This spring spelled trouble for several pricey plans by governors who had promised universal health care - but efforts, big and small, to insure children are faring better.
"There seems to be a real strong will to expand coverage for children. The only thing that is a roadblock is money," said Kathleen Stoll, director of health policy for Families USA , a Washington, D.C.-based group advocating for public health benefits for children.
One idea popular this spring is hiking cigarette taxes to underwrite broadened health-care coverage. Even Congress is considering this as a way to expand the State Children's Health Insurance Program (S-CHIP), which covers working families making too much to qualify for Medicaid.
But in state capitols, results have been mixed for tobacco tax-funded health proposals. Lawmakers in Delaware, Maryland and Oregon rejected the idea, while Indiana and Iowa went along. Wisconsin Gov. Jim Doyle (D) is promoting a similar plan.
Tobacco taxes are attractive targets because smoking leads to many health problems. But the tradeoff is a double-edged sword: If higher taxes result in reduced smoking, less money will be available for health programs, said Enrique Martinez-Vidal, acting director of State Coverage Initiatives , which helps states expand health-care coverage.
Lawmakers in New York and Hawaii had this spring's biggest successes, both approving programs that would cover all children in their states.
New York Gov. Eliot Spitzer (D) convinced his Legislature to provide government-subsidized insurance for kids in families that earn up to four times the federal poverty level ($82,600 for a family of four). And lawmakers approved a three-year pilot project covering all kids in Hawaii, although Gov. Linda Lingle (R) still must sign off.
At least nine other states (Alaska, Indiana, Minnesota, Montana, North Dakota, Oklahoma, Utah, Texas and Washington) passed laws this spring to reduce the number of children without health coverage, according to a Families USA analysis.
Meanwhile, proposals to cover all residents in Illinois and Pennsylvania met stiff resistance this spring and are unlikely to pass. Still unclear is the fate of Gov. Arnold Schwarzenegger's (R) ambitious plan to deliver health insurance to all Californians.
With 6.6 million Californians lacking insurance, the state trails only Texas in percentage of uninsured residents. The potential deal-breaker: Schwarzenegger's proposal relies on money from doctors, hospitals, employers and taxpayers.
Illinois Gov. Rod Blagojevich (D) suffered a stinging defeat when the Democratic-controlled Illinois House voted 107-0 against his proposal to finance expanded health coverage through a new business tax.

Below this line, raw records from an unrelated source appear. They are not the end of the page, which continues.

(** X7. Setup then teardown, on an array with no entry mapped before: the
    teardown unmaps exactly the pointers that the [ioremap] calls of the
    setup returned and that are not [NULL], in the order of the calls. *)
Theorem teardown_unmaps_what_setup_mapped
    (dev : platform_device) (inf : uio_info) (t : trace) :
  length (mem inf) = MAX_UIO_MAPS ->
  Forall (fun m => internal_addr m = NULL) (mem inf) ->
  let found := found_resources dev (seq 0%nat MAX_UIO_MAPS) in
  let r1 := macb_uio_setup_iomem dev inf t in
  let r2 := macb_uio_release_iomem (state r1) (calls r1) in
  exists ps : list ptr,
    length ps = length found /\
    calls r1 = t ++ zip_with ioremap_of found ps /\
    calls r2 = calls r1 ++ (Iounmap <$> filter (fun p => p <> NULL) ps).
Proof.
  intros Hlen Hnull. cbn zeta.
  destruct (setup_loop_full dev inf t Hlen) as (ps & Hps & Hle & Hrun).
  exists ps. unfold macb_uio_setup_iomem, bind, ret. rewrite Hrun.
  cbn [calls state fst snd]. split; [exact Hps|]. split; [reflexivity|].
  rewrite release_iomem_run. cbn [snd mem set_mem].
  rewrite take_ge by (rewrite length_app, length_zip_with, length_drop; lia).
  rewrite live_mappings_app, live_mappings_regions by exact Hps.
  rewrite (live_mappings_none (drop _ _)) by (apply Forall_drop; exact Hnull).
  rewrite app_nil_r. reflexivity.
Qed.

(** X8. The window recorded for the [k]-th resource found, when its rounded
    size fits in 64 bits.  The window starts at the page boundary at or
    below the resource and is less than a page longer than the resource.
    As start and size are rounded separately, the window reaches the end
    of the resource exactly when the offset of the start within its page
    is at most the slack gained by rounding the size: always for a
    page-aligned start, never for an unaligned start with a size of whole
    pages. *)
Theorem region_window_and_resource
    (dev : platform_device) (inf : uio_info) (t : trace)
    (k : nat) (res : resource) :
  0 <= PAGE_SHIFT < 64 ->
  length (mem inf) = MAX_UIO_MAPS ->
  found_resources dev (seq 0%nat MAX_UIO_MAPS) !! k = Some res ->
  0 <= res_start res < 2 ^ 64 ->
  page_ceil (resource_size res) < 2 ^ 64 ->
  let m := mem_at (state (setup_iomem_loop dev inf t)) k in
  let off := res_start res mod PAGE_SIZE in
  let covers := res_start res + resource_size res <= addr m + size m in
  addr m = res_start res - off /\
  resource_size res <= size m < resource_size res + PAGE_SIZE /\
  (covers <-> off <= size m - resource_size res) /\
  (off = 0 -> covers) /\
  (off <> 0 -> resource_size res mod PAGE_SIZE = 0 -> ~ covers).
Proof.
  intros Hs Hlen Hk Hstart Hfit. cbn zeta.
  destruct (setup_loop_entries dev inf t Hlen) as (_ & _ & Hent).
  destruct (Hent k res Hk) as (p & Hm & _).
  unfold mem_at. rewrite Hm. cbn [from_option id region_of addr size].
  rewrite land_PAGE_MASK, PAGE_ALIGN_ceil by assumption.
  pose proof (PAGE_SIZE_pos Hs) as Hp.
  assert (Hrs : 0 <= resource_size res)
    by (unfold resource_size, u64; apply Z.mod_pos_bound; lia).
  destruct (page_ceil_spec (resource_size res) Hs) as (Hcm & Hcb).
  unfold u64. rewrite (Z.mod_small (page_ceil _)) by lia.
  assert (Hfl : page_floor (res_start res)
                = res_start res - res_start res mod PAGE_SIZE).
  { unfold page_floor. rewrite Z.mod_eq by lia. lia. }
  rewrite Hfl.
  pose proof (Z.mod_pos_bound (res_start res) PAGE_SIZE Hp) as Hoff.
  split; [reflexivity|]. split; [lia|]. split; [lia|]. split; [lia|].
  intros Hne Hwhole.
  assert (page_ceil (resource_size res) = resource_size res); [|lia].
  unfold page_ceil in *.
  apply Z.mod_divide in Hwhole; [|lia]. destruct Hwhole as [q Hq].
  rewrite Hq.
  replace (q * PAGE_SIZE + PAGE_SIZE - 1) with (PAGE_SIZE - 1 + q * PAGE_SIZE)
    by lia.
  rewrite Z.div_add, Z.div_small by lia. lia.
Qed.

(** ** More on removal *)

Lemma net_opens_bound cs : Z.abs (net_opens cs) <= Z.of_nat (length cs).
Proof.
  induction cs as [|[] cs IH]; cbn [net_opens length]; lia.
Qed.

(** [macb_uio_remove] on a device with a record attached, in full. *)
Lemma remove_run dev u t :
  driver_data dev = Some u ->
  macb_uio_remove dev t =
  let v := wrap_int (refcnt u - 1) in
  (0, set_driver_data None dev,
   (if v =? 0 then t ++ [KthreadStop (poll_task u)] else t)
   ++ [SysfsRemoveGroup; UioUnregisterDevice]
   ++ (Iounmap <$> live_mappings (take MAX_UIO_MAPS (mem (info u))))
   ++ [Kfree (Some (set_refcnt v u))]).
Proof.
  intros Hd. cbn zeta.
  destruct dev as [resources attached]. cbn [driver_data] in Hd. subst attached.
  unfold macb_uio_remove, bind, platform_get_drvdata, on_udev, on_info.
  cbn [driver_data set_driver_data].
  rewrite release_unfold. cbn zeta.
  unfold sysfs_remove_group, uio_unregister_device, call.
  cbn [driver_data set_driver_data info set_refcnt].
  rewrite release_iomem_run.
  unfold platform_set_drvdata, modify, kfree, call, ret.
  cbn [driver_data set_driver_data mem_resource set_info info mem refcnt poll_task].
  rewrite <- !app_assoc. reflexivity.
Qed.
Inductive result (A : Type) : Type :=
| Ok (a : A)
| Raise (e : exn).
Arguments Ok {A} a.
Arguments Raise {A} e.

Definition rbind {A B} (r : result A) (k : A -> result B) : result B :=
  match r with
  | Ok a => k a
  | Raise e => Raise e
  end.

Notation "x <- r ;; k" := (rbind r (fun x => k))
  (at level 61, r at next level, right associativity).

(** ** The parsed API response *)

(** A dict subscript [d[key]]: the value, or [KeyError(key)]. *)
Definition subscript {A} (key : string) (d : option A) : result A :=
  match d with
  | Some v => Ok v
  | None => Raise (KeyError key)
  end.

Record Cone := { numberAsns : option Z }.
Record Node := { rank : option Z; cone : option Cone }.
Record Edge := { node : option Node }.
Record Asns := { edges : option (list Edge) }.
Record Data := { asns : option Asns }.
Record Body := { data : option Data }.

(** What one GET gives: the transport fails, the body is not JSON, or the
    body parses to a document. *)
Inductive http : Type :=
| NetworkFailure
| MalformedBody
| JsonBody (body : Body).

(** The API as the script sees it: an answer per organization name. *)
Definition api := string -> http.

(** A Python value a result tuple can hold: [None] or an integer. *)
Inductive pyval : Type :=
| PyNone
| PyInt (z : Z).

(** ** get_highest_rank_asn *)

(** [session.get(...)] followed by [response.json()].  [NetworkFailure]
    is a connection that fails, which [requests] reports with
    [ConnectionError]; a [session.get] that turns the request down before
    sending it (an invalid URL or proxy setting) is not among the answers
    of the model. *)
Definition session_get_json (server : api) (organization : string)
  : result Body :=
  match server organization with
  | NetworkFailure => Raise ConnectionError
  | MalformedBody => Raise JSONDecodeError
  | JsonBody body => Ok body
  end.

(** [node['node']['rank']]. *)
Definition node_rank (e : Edge) : result Z :=
  n <- subscript "node" (node e) ;;
  subscript "rank" (rank n).

(** [node['node']['cone']['numberAsns']]. *)
Definition node_cone_numberAsns (e : Edge) : result Z :=
  n <- subscript "node" (node e) ;;
  c <- subscript "cone" (cone n) ;;
  subscript "numberAsns" (numberAsns c).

Pennsylvania Gov. Ed Rendell (D) encountered resistance, too, when he sought to impose a fee on companies that do not provide workers with health insurance. Rendell doesn't expect the Legislature to take up a universal coverage proposal until fall.
Universal health care has become a popular goal in state capitols, especially after Massachusetts last year required all residents be covered by July 2007. In addition, Illinois and Pennsylvania led the way in offering medical insurance for all their children, and several Democratic governors used the promise of universal child coverage to win re-election in November.
Roughly one in seven Americans, 44.8 million, lack health insurance, according to the U.S. Census Bureau. That includes approximately 9 million children.
But cost, as always, remains a big concern. Governors' proposals to expand health coverage to the uninsured next year would cost more than $18 billion - $12 billion from California alone - according to a recent analysis by the National Association of State Budget Officers.
Oklahoma approved a big expansion of S-CHIP coverage by tapping $8 million from tobacco taxes and the national tobacco settlement.
But Republican-controlled legislatures in Arizona and Kansas shot down as too costly major expansion plans by their Democratic governors.
Kansas Gov. Kathleen Sebelius did win a study commission that will suggest ways to expand coverage. The law also provides subsidies up to $3,200 per family to help 24,000 families buy insurance starting in 2009.
Martinez-Vidal of State Coverage Initiatives said state policymakers increasingly are seeking ways to keep health expenses in check even as they try to broaden coverage.
For example, Washington state enacted a wide-ranging package of reforms this spring expanding coverage for kids and retooling incentives to encourage quality care. The lawmakers also took a page out of the Massachusetts book by allowing workers to use pre-tax dollars to purchase coverage.